Une faille dans les franchissements de seuil

le 16/12/2010 L'AGEFI Hebdo

L’affaire LVMH Hermès a révélé au grand jour une faille dans la réglementation française ouvrant la possibilité de monter dans le capital d’une société en toute discrétion en ayant recours à des produits dérivés (L’Agefi Hebdo du 18 novembre). Le cadre réglementaire est récent : il date de janvier 2009. Il avait pour objet de contraindre les détenteurs de dérivés dénouables en titres à les assimiler à la détention des titres eux-mêmes dans le calcul des franchissements de seuils. Reste donc une exception, dont a profité LVMH : les dérivés dénouables en cash.
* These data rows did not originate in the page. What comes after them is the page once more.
(* ===== verification/Roll.v ===== *)
(** * commit/commit.go: Roll

    [Roll] reads the sorted flat rows once, feeds each account's slots to a stack trie
    and each account to another, and writes the internal nodes both hand to [emit] into
    one node file with an index of the storage roots. The two tries share the file, the
    counters and [rootOff]; each has its own map of waiting offsets. The stack trie
    (trie.StackTrie of libevm) is a class of operations, its laws what the package
    documents: it takes ascending keys and gives every hashed node to the writer,
    children before parents, the root last and only when [Hash] is called. *)

From S2P Require Import Prelude Bytes Nibbles LatestRun NodeFile.
Import Nibbles LatestRun.LatestRun NodeFile.NodeFile.

Module Roll.

Record accountRow := AccountRow { Nonce : Z; Balance : Z; CodeHash : bytes }.
Record accountLeaf := AccountLeaf { lNonce : Z; lBalance : Z; lRoot : bytes; lCodeHash : bytes }.

(** rlp, as the package calls it. *)
Class Rlp := {
  SplitList : bytes -> option bytes;
  CountValues : bytes -> Z;
  SplitString : bytes -> bytes;
  encode_leaf : accountLeaf -> res bytes;
  encode_string : bytes -> res bytes;
  decode_row : bytes -> res accountRow }.

(** trie.StackTrie: [st_Update] and [st_Hash] also return what the writer callback is
    called with meanwhile, path and blob. *)
Class StackTrie := {
  stackTrie : Type;
  NewStackTrie : stackTrie;
  st_Update : stackTrie -> bytes -> bytes -> res (stackTrie * list (bytes * bytes));
  st_Hash : stackTrie -> bytes * list (bytes * bytes) }.

(** The writer of a roll; [idx] is the side file of index entries. *)
Record roller := MkRoller {
  rout : bytes; accPending : gmap bytes Z; stPending : gmap bytes Z; rrootOff : Z; rnodes : Z; rkeys : Z; ridx : bytes; ridxN : Z }.

Definition acc_writer (w : roller) : writer := MkWriter (rout w) (accPending w) (rrootOff w) (rnodes w).
Definition st_writer (w : roller) : writer := MkWriter (rout w) (stPending w) (rrootOff w) (rnodes w).
Definition put_acc (v : writer) (w : roller) : roller := MkRoller (wout v) (pending v) (stPending w) (rootOff v) (nodes v) (rkeys w) (ridx w) (ridxN w).
Definition put_st (v : writer) (w : roller) : roller := MkRoller (wout v) (accPending w) (pending v) (rootOff v) (nodes v) (rkeys w) (ridx w) (ridxN w).
Definition set_rootOff (off : Z) (w : roller) : roller := MkRoller (rout w) (accPending w) (stPending w) off (rnodes w) (rkeys w) (ridx w) (ridxN w).
Definition add_key (w : roller) : roller := MkRoller (rout w) (accPending w) (stPending w) (rrootOff w) (rnodes w) (u64 (rkeys w + 1)) (ridx w) (ridxN w).
Definition clear_st (w : roller) : roller := MkRoller (rout w) (accPending w) ∅ (rrootOff w) (rnodes w) (rkeys w) (ridx w) (ridxN w).
Definition add_index (h root : bytes) (w : roller) : roller :=
  MkRoller (rout w) (accPending w) (stPending w) (rrootOff w) (rnodes w) (rkeys w) (ridx w ++ h ++ root ++ litE 8 (rrootOff w)) (u64 (ridxN w + 1)).

Section Ops.
Context `{Rlp} `{StackTrie}.
(** types.EmptyRootHash *)
Context (EmptyRootHash : bytes).

(** The callbacks of one call into a stack trie. *)
Fixpoint emit_all (l : list (bytes * bytes)) (v : writer) : res writer :=
  match l with
  | [] => Ok v
  | e :: l => let* v := emit SplitList CountValues SplitString e.1 e.2 v in emit_all l v
  end.
Definition emit_acc (l : list (bytes * bytes)) (w : roller) : res roller := let* v := emit_all l (acc_writer w) in Ok (put_acc v w).
Definition emit_st (l : list (bytes * bytes)) (w : roller) : res roller := let* v := emit_all l (st_writer w) in Ok (put_st v w).

(** The variables of [roll]; [cur] is None while [have] is false. *)
Record rstate := MkR { rw : roller; acc : stackTrie; cur : option (bytes * accountRow); st : option stackTrie }.

(** [flush], the storage half: hash the account's storage trie, index its root. *)
Definition flush_storage (h : bytes) (s : option stackTrie) (w : roller) : res (bytes * roller) :=
  match s with
  | None => Ok (EmptyRootHash, w)
  | Some t =>
      let r := st_Hash t in
      let* w := emit_st r.2 (set_rootOff 0 w) in
      Ok (r.1, clear_st (if rrootOff w =? 0 then w else add_index h r.1 w))
  end.

Definition flush (s : rstate) : res rstate :=
  match cur s with
  | None => Ok s
  | Some (h, row) =>
      let* r := flush_storage h (st s) (rw s) in
      let* val := encode_leaf (AccountLeaf (Nonce row) (Balance row) r.1 (CodeHash row)) in
      let* u := st_Update (acc s) h val in
      let* w := emit_acc u.2 (add_key r.2) in
      Ok (MkR w u.1 (cur s) None)
  end.

(** The body of the loop over the iterator. *)
Definition row_step (k v : bytes) (s : rstate) : res rstate :=
  if (len k =? 33) && bool_decide (k !! 32%nat = Some 0) then
    let* s := flush s in
    let* row := decode_row v in
    Ok (MkR (rw s) (acc s) (Some (take 32 k, row)) (st s))
  else if (len k =? 65) && bool_decide (k !! 32%nat = Some 1) then
    match cur s with
    | Some (h, row) =>
        if negb (beqb (take 32 k) h) then Err "slot row has no account row"
        else
          let* val := encode_string v in
          let* u := st_Update (default NewStackTrie (st s)) (drop 33 k) val in
          let* w := emit_st u.2 (add_key (rw s)) in
          Ok (MkR w (acc s) (cur s) (Some u.1))
    | None => Err "slot row has no account row"
    end
  else Err "malformed key".

Fixpoint rows_loop (rows : list (bytes * bytes)) (s : rstate) : res rstate :=
  match rows with [] => Ok s | r :: rows => let* s := row_step r.1 r.2 s in rows_loop rows s end.
Lemma anchor_tally vdrs req seen votes (l : list (env * chit)) e :
  ph e = phasePollAnchor -> bsReqID (bs e) = req -> (forall n, default 0 (bsSample (bs e) !! n) = draws vdrs n) -> bsVoters (bs e) = seen ->
  (forall id, default 0 (bsVotes (bs e) !! id) = votes id) -> (forall id, votes id < AlphaPreference (Params cfg)) ->
  exists e', run cfg ((fun x => (x.1, chit_event x.2)) <$> l) e = Ok e' /\
    (ph e' = phaseAnchorGet /\ AlphaPreference (Params cfg) <= votes (anchorID e') + tally vdrs req seen (anchorID e') l.*2 \/
     ph e' = phasePollAnchor /\ forall id, votes id + tally vdrs req seen id l.*2 < AlphaPreference (Params cfg)).
Proof.
  revert e seen votes. induction l as [|[v c] l IH]; intros e seen votes Hp Hr Hs Hv Hvo Ha; cbn [run fmap list_fmap fst snd chit_event tally].
  { exists e. split; [done|]. right. split; [done|]. intros id. specialize (Ha id). lia. }
  unfold step, chit_event, OnChits. set (e1 := if peerAccMax e <? chHeight c then with_peerMax (chHeight c) e else e). assert (H1 : ph e1 = ph e /\ bs e1 = bs e) by (unfold e1; by destruct (_ <? _)). destruct H1 as [P1 B1]. rewrite P1, Hp. cbn [rbind]. clearbody e1. rewrite <- P1, <- B1 in *. clear P1 B1 e.
  unfold bootstrapChit. rewrite Hr, Hs, Hv. destruct (_ || _); [by apply IH|]. rewrite Hvo. set (e2 := with_bs _ e1). set (votes' := fun id => votes id + if bool_decide (chAccepted c = id) then draws vdrs (chNode c) else 0).
  destruct (Z.ltb_spec (votes (chAccepted c) + draws vdrs (chNode c)) (AlphaPreference (Params cfg))) as [Hlt|Hge].
  - destruct (IH e2 ({[chNode c]} ∪ seen) votes') as (e' & E & Hres); try done.
    + intros id. cbn [e2 with_bs bs bsVotes]. unfold votes'. destruct (bool_decide_reflect (chAccepted c = id)) as [<-|Hne]; [rewrite lookup_insert_eq; done|rewrite lookup_insert_ne by done; by rewrite Hvo, Z.add_0_r].
    + intros id. unfold votes'. destruct (bool_decide_reflect (chAccepted c = id)) as [<-|Hne]; [done|]. specialize (Ha id). lia.
    + exists e'. split; [done|]. unfold votes' in Hres. destruct Hres as [[P R]|[P R]]; [left; split; [done|]; lia|right; split; [done|]; intros id; specialize (R id); lia].
  - set (e3 := sendAnchorGet v _). assert (H3 : ph e3 = phaseAnchorGet /\ anchorID e3 = chAccepted c) by (unfold e3, sendAnchorGet; cbn [with_phase with_anchor anchorID]; by destruct (peer v (chAccepted c))). destruct H3 as [P3 A3].
    destruct (anchor_found l e3 P3) as (e' & E & P' & A'). exists e'. split; [done|]. left. split; [done|]. rewrite A', A3. rewrite bool_decide_eq_true_2 by done. pose proof (tally_nonneg vdrs req ({[chNode c]} ∪ seen) (chAccepted c) l.*2). lia.
Qed.

(** C29: the anchor is what alpha of the sampled stake answered, no more and no less.
    After a bootstrap poll of the draws [vdrs], and any chits in any order, repeated, late, from
    nodes not drawn or for other requests: if for some container the first answers of
    the nodes that name it carry alpha draws, the engine has taken an anchor whose
    answers carry alpha draws and fetches it; otherwise it is still polling. *)
Theorem anchor_needs_alpha v e n vdrs (l : list (env * chit)) :
  ph e = phasePollAnchor -> sample v = Some (n :: vdrs) -> 0 < AlphaPreference (Params cfg) ->
  let t id := tally (n :: vdrs) (reqID v) ∅ id l.*2 in
  exists e', run cfg ((fun x => (x.1, chit_event x.2)) <$> l) (sendBootstrapPoll v e) = Ok e' /\
    (ph e' = phaseAnchorGet /\ AlphaPreference (Params cfg) <= t (anchorID e') \/
     ph e' = phasePollAnchor /\ forall id, t id < AlphaPreference (Params cfg)).
Proof.
  intros Hp Hs Ha. cbv zeta. set (e1 := sendBootstrapPoll v e).
  assert (H1 : ph e1 = ph e /\ bsReqID (bs e1) = reqID v /\ bsSample (bs e1) = count_draws (n :: vdrs) /\ bsVoters (bs e1) = ∅ /\ bsVotes (bs e1) = ∅) by (unfold e1, sendBootstrapPoll; rewrite Hs; by destruct (bool_decide _)).
  destruct H1 as (P1 & R1 & S1 & V1 & B1). apply (anchor_tally (n :: vdrs) (reqID v) ∅ (fun _ => 0) l e1); try done.
  - congruence.
  - intros m. rewrite S1. apply count_draws_ok.
  - intros id. by rewrite B1, lookup_empty.
Qed.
Comme de nombreux acteurs

du marché, Jean-Michel Steg, senior managing director de BlackStone à Paris, prône la transparence : « Pouvoir, en France, accumuler des titres d’une société sans moyen pour elle de le savoir, grâce à des dérivés dénouables en cash, est un problème qui doit être résolu, juge-t-il. La détention virtuelle d’actions doit être déclarée comme la détention physique. » Un renforcement des procédures en matière de déclaration de franchissement de seuil est désormais à l’ordre du jour.